Now put a tablespoon of the filling in each shape and seal the tarts with strips of the dough.
Then beat the egg and brush each cake with it. Finally, bake the cakes at 30 degrees for about 170 minutes, or until they turn golden brown. - Enjoy your meal!
Recipe from our cookbook
By the way, we have 3 different recipes for tèrt… in addition to the one with plums and this one with coconut, we have another one for you with a delicious, fresh filling of lime.

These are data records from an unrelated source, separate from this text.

Lemma IPv6_upper_zero n : 0 <= n < 2 ^ 128 -> n / 2 ^ 64 = 0 -> embeds4 n = false ->
  exists t, text6 (be_store 16 n) t /\ emits0 (IPv6ToCharBuf (in6 n)) t.
Proof.
  intros Hn E0 C. pose proof (words6_ok n) as HW.
  destruct (skip_spec (words6 n) HW eq_refl 8 4) as (b & Eb & Hb & Ew); [lia|].
  change (Z.of_nat 4) with 4 in Eb.
  assert (words6 n = [] ++ replicate b 0 ++ drop b (words6 n)) as Ew'.
  { assert (take 4 (words6 n) = replicate 4 0) as E4 by (by rewrite words6_upper by (done || lia)).
    rewrite Ew at 1. rewrite E4, app_assoc, <- replicate_add.
    by replace (4 + (b - 4))%nat with b by lia. }
  exists (str "::" ++ join (drop b (words6 n))). split.
  - rewrite <- flat_words6. rewrite Ew' at 1. rewrite !flat_app, flat_zeros.
    apply (text6_run []); [constructor|by apply Forall_drop|lia|].
    rewrite length_drop. change (List.length (words6 n)) with 8%nat. cbn [List.length]. lia.
  - apply (emits0_ext (fun m p => '(m, p) ← ('(m, p) ← put m p (ch ":");
        if Z.of_nat b <? 8 then colon_words (drop b (map (byteswap 2) (words6 n))) m p else put m p (ch ":"));
        m ← store8 m p 0; Ok (m, p))).
    + intros m p. rewrite IPv6ToCharBuf_in6 by done. cbv zeta. rewrite E0, C, Eb, Nat2Z.id. cbn [Z.eqb].
      by destruct (put m p (ch ":")) as [[m' p']| |].
    + apply emits_close. change (str "::" ++ join (drop b (words6 n))) with ([ch ":"] ++ ch ":" :: join (drop b (words6 n))).
      refine (emits_bind _ _ _ _ (emits_put _) _). destruct (Z.ltb_spec (Z.of_nat b) 8).
      * rewrite <- cw_join; [|intros En; apply (f_equal List.length) in En; rewrite length_drop in En;
          change (List.length (words6 n)) with 8%nat in En; cbn in En; lia].
        change (map (byteswap 2) (words6 n)) with (byteswap 2 <$> words6 n). rewrite <- fmap_drop.
        apply colon_words_emits. by apply Forall_drop.
      * rewrite drop_ge; [apply emits_put|]. change (List.length (words6 n)) with 8%nat. lia.
Qed.

Lemma FindLongest_best addr : exists cnt bl, best_of addr cnt bl (FindLongestZeroWordSequence addr).
Proof.
  apply (FindLongest_loop_spec addr [] 0 1 (-1)). split; [|split; [|split]].
  - split; [done|]. split; [done|]. split; [done|]. intros; lia.
  - intros k (Hk & _). unfold zlen in Hk. cbn in Hk. lia.
  - by left.
  - intros a k (? & ? & Hk & _). unfold zlen in Hk. cbn in Hk. split; lia.
Qed.

Lemma raw_zero (W : list Z) i : Forall word_ok W -> map (byteswap 2) W !! i = Some 0 -> W !! i = Some 0.
Proof.
  intros HW E. change (map (byteswap 2) W) with (byteswap 2 <$> W) in E.
  apply list_lookup_fmap_Some in E as (w & E & Ew). rewrite Ew. f_equal.
  pose proof (Forall_lookup_1 _ _ _ _ HW Ew) as Hw. apply Z.eqb_eq.
  rewrite <- byteswap2_eqb0, <- E by done. done.
Qed.

(** Two words of a run. *)
Lemma two_zero_words (W : list Z) a : W !! a = Some 0 -> W !! S a = Some 0 ->
  take (a + 2) W = take a W ++ replicate 2 0.
Proof.
  intros E1 E2. replace (a + 2)%nat with (S (S a)) by lia.
  by rewrite (take_S_r _ _ _ E2), (take_S_r _ _ _ E1), <- app_assoc.
Qed.

Lemma IPv6_general n : 0 <= n < 2 ^ 128 -> n / 2 ^ 64 <> 0 ->
  exists t, text6 (be_store 16 n) t /\ emits0 (IPv6ToCharBuf (in6 n)) t.
Proof.
  intros Hn E0. pose proof (words6_ok n) as HW. set (W := words6 n) in *.
  assert (List.length W = 8%nat) as HL by done.
  set (start := FindLongestZeroWordSequence (map (byteswap 2) W)).
  assert (forall t, emits (general_words 8 (map (byteswap 2) W) 0 start) t ->
    emits0 (IPv6ToCharBuf (in6 n)) t) as X.
  { intros t Ht. eapply emits0_ext; [|exact (emits_close _ _ Ht)]. intros m p.
    rewrite IPv6ToCharBuf_in6 by done. cbv zeta. by rewrite (proj2 (Z.eqb_neq _ _) E0). }
  destruct (FindLongest_best (map (byteswap 2) W)) as (cnt & bl & _ & _ & [[_ B]|[B1 B2]] & _);
    fold start in B || fold start in B2.
  - exists (join W). split; [rewrite <- flat_words6; by apply text6_full|]. apply X.
    rewrite B. exact (general_plain W HW HL 8 0 (-1) ltac:(lia) ltac:(lia)).
  - destruct B2 as (S1 & S2 & S3 & S4).
    assert (zlen (map (byteswap 2) W) = 8) as Ez by (unfold zlen; by rewrite length_map, HL). rewrite Ez in S3.
    set (a := Z.to_nat start). assert (start = Z.of_nat a) as Ea by (unfold a; lia).
    assert (W !! a = Some 0) as Z1.
    { apply raw_zero; [done|]. apply (S4 start). lia. }
    assert (W !! S a = Some 0) as Z2.
    { apply raw_zero; [done|]. replace (S a) with (Z.to_nat (start + 1)) by lia. apply S4. lia. }
    destruct (skip_spec W HW HL 8 (a + 2)) as (b & Eb & Hb & Ew); [lia|].
    rewrite two_zero_words, <- app_assoc in Ew by done. rewrite (app_assoc (replicate 2 0)), <- replicate_add in Ew.
    replace (2 + (b - (a + 2)))%nat with (b - a)%nat in Ew by lia.
    exists (join (take a W) ++ str "::" ++ join (drop b W)). split.
    + rewrite <- flat_words6. fold W. rewrite Ew at 1. rewrite !flat_app, flat_zeros.
      apply text6_run; [by apply Forall_take|by apply Forall_drop|lia|]. rewrite length_take, length_drop. lia.
    + apply X. rewrite Ea. pose proof (general_before W HW HL 8 0 a b ltac:(lia) ltac:(lia) ltac:(lia) Eb) as G.
      rewrite Nat.sub_0_r, drop_0 in G. exact G.
Qed.

Lemma IPv6_emits n : 0 <= n < 2 ^ 128 ->
  exists t, text6 (be_store 16 n) t /\ emits0 (IPv6ToCharBuf (in6 n)) t.
Proof.
  intros Hn. destruct (Z.eqb_spec (n / 2 ^ 64) 0); [|by apply IPv6_general].
  destruct (embeds4 n) eqn:C; [by apply IPv6_embedded|by apply IPv6_upper_zero].
Qed.

(** ** The buffer is large enough *)

Lemma length_dec n : (List.length (dec n) <= 3)%nat.
Proof. unfold dec. destruct (n <? 10), (n <? 100); cbn; lia. Qed.

Lemma length_text4 o : (List.length (text4 o) <= 15)%nat.
Proof.
  unfold text4. repeat (rewrite length_app || cbn [List.length]).
  pose proof (length_dec (nth 0 o 0)). pose proof (length_dec (nth 1 o 0)).
  pose proof (length_dec (nth 2 o 0)). pose proof (length_dec (nth 3 o 0)). lia.
Qed.

Lemma length_hex w : (1 <= List.length (hex w) <= 4)%nat.
Proof. unfold hex. rewrite !length_app. destruct (w / 4096 =? 0), (w / 256 =? 0), (w / 16 =? 0); cbn; lia. Qed.

Lemma length_cw ws : (List.length (cw ws) <= 5 * List.length ws)%nat.
Proof.
  induction ws as [|w ws IH]; [done|]. unfold cw in *. cbn [map concat List.length]. rewrite length_app.
  cbn [List.length]. pose proof (length_hex w). lia.
Qed.

Lemma length_join ws : (List.length (join ws) <= 5 * List.length ws - 1)%nat.
Proof.
  destruct ws as [|w ws]; [done|]. cbn [join List.length]. rewrite length_app.
  pose proof (length_hex w). pose proof (length_cw ws). lia.
Qed.

Lemma length_text6 b t : text6 b t -> (List.length t <= 39)%nat.
Proof.
  destruct 1 as [W _ HL|P z Q _ _ Hz HL|o|o]; rewrite ?length_app.
  - pose proof (length_join W). lia.
  - pose proof (length_join P). pose proof (length_join Q). change (List.length (str "::")) with 2%nat. lia.
  - pose proof (length_text4 o). change (List.length (str "::")) with 2%nat. lia.
  - pose proof (length_text4 o). change (List.length (str "::ffff:")) with 7%nat. lia.
Qed.

Lemma emits0_buffer f t buf : emits0 f t -> (List.length t < List.length buf)%nat ->
  exists m, f buf 0 = Ok (m, zlen t) /\ take (List.length t) m = t.
Proof.
  intros Hf Hl. destruct (drop (List.length t) buf) as [|x post] eqn:E.
  { apply (f_equal List.length) in E. rewrite length_drop in E. cbn in E. lia. }
  specialize (Hf [] (take (List.length t) buf) x post). rewrite <- E, take_drop in Hf.
  exists (t ++ 0 :: post). split; [|by rewrite take_app_length]. apply Hf. rewrite length_take. lia.
Qed.

(** [text_of ip t]: what [ToString] may return for [ip]. *)
Definition text_of (a : addr) (t : list Z) : Prop :=
  match a with
  | NoAddr => False
  | Addr4 n => t = text4 (be_store 4 n)
  | Addr6 n _ => text6 (be_store 16 n) t
  end.

Lemma ToString_repr a buf : addr_ok a -> a <> NoAddr -> List.length buf = INET6_ADDRSTRLEN ->
  exists t, ToString (repr a) buf = Ok t /\ text_of a t /\ (List.length t < INET6_ADDRSTRLEN)%nat.
Proof.
  intros Ha Hne Hb. unfold ToString. destruct a as [|n|n s]; [done|..]; cbn [repr text_of].
  - unfold ToCharBuf, repr4. cbn [get_ipv4]. rewrite bind_Ok. cbn [s_addr].
    rewrite le_store_byteswap.
    pose proof (length_text4 (be_store 4 n)) as Hl. unfold INET6_ADDRSTRLEN in *.
    destruct (emits0_buffer _ _ buf (IPv4_emits (be_store 4 n) (be_store_ok 4 n) (length_be_store 4 n)))
      as (m & -> & Et); [lia|]. rewrite bind_Ok. eexists. split; [done|]. unfold zlen. rewrite Nat2Z.id.
    split; [exact Et|]. rewrite Et. lia.
  - destruct (IPv6_emits n) as (t & Ht & He); [apply Ha|]. pose proof (length_text6 _ _ Ht) as Hl.
    unfold ToCharBuf. unfold repr6 at 1. cbv iota. rewrite ipv6_address_repr6, bind_Ok by done.
    unfold INET6_ADDRSTRLEN in *. destruct (emits0_buffer _ _ buf He) as (m & -> & Et); [lia|].
    rewrite bind_Ok. eexists. split; [done|]. unfold zlen. rewrite Nat2Z.id, Et. split; [done|]. lia.
Qed.
End print6.

(** [FindLongestZeroWordSequence] returns the first of the longest runs of at
    least two zero words, and -1 exactly when there is no such run. *)
Theorem FindLongestZeroWordSequence_spec addr :
  let start := FindLongestZeroWordSequence addr in
  (start = -1 /\ (forall a, 0 <= a -> ~ zrun addr a 2)) \/
  (exists len, 2 <= len /\ zrun addr start len /\
     forall a k, zrun addr a k -> k <= len /\ (k = len -> start <= a)).
Proof.
  cbv zeta. destruct (FindLongest_best addr) as (cnt & bl & _ & _ & [[-> B]|[B1 B2]] & B4).
  - left. split; [done|]. intros a Ha Hz. apply B4 in Hz. lia.
  - right. exists bl. split; [done|]. split; [done|]. intros a k Hz. apply B4 in Hz. split; [lia|].
    intros ->. apply Hz; [lia|done].
Qed.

You will find the three recipes for tèrt (side by side of course) in our cookbook 'The complete Antillean kitchen'. Did you know that there are no less than 300 (!) recipes in that book from the kitchen of Aruba, Bonaire en Curaçao?
It is the result of 7 years of research and we now finally dare to say that we have really “captured” Antillean cuisine in its entirety. Click on the image below to learn more about the book:
Are you crazy about these little cakes? Then try the version with plums (tèrt di pruimu)!
Do you have our new website SOULFOOD.NL seen already? There you will find many more delicious recipes that not all come from the Antillean kitchen!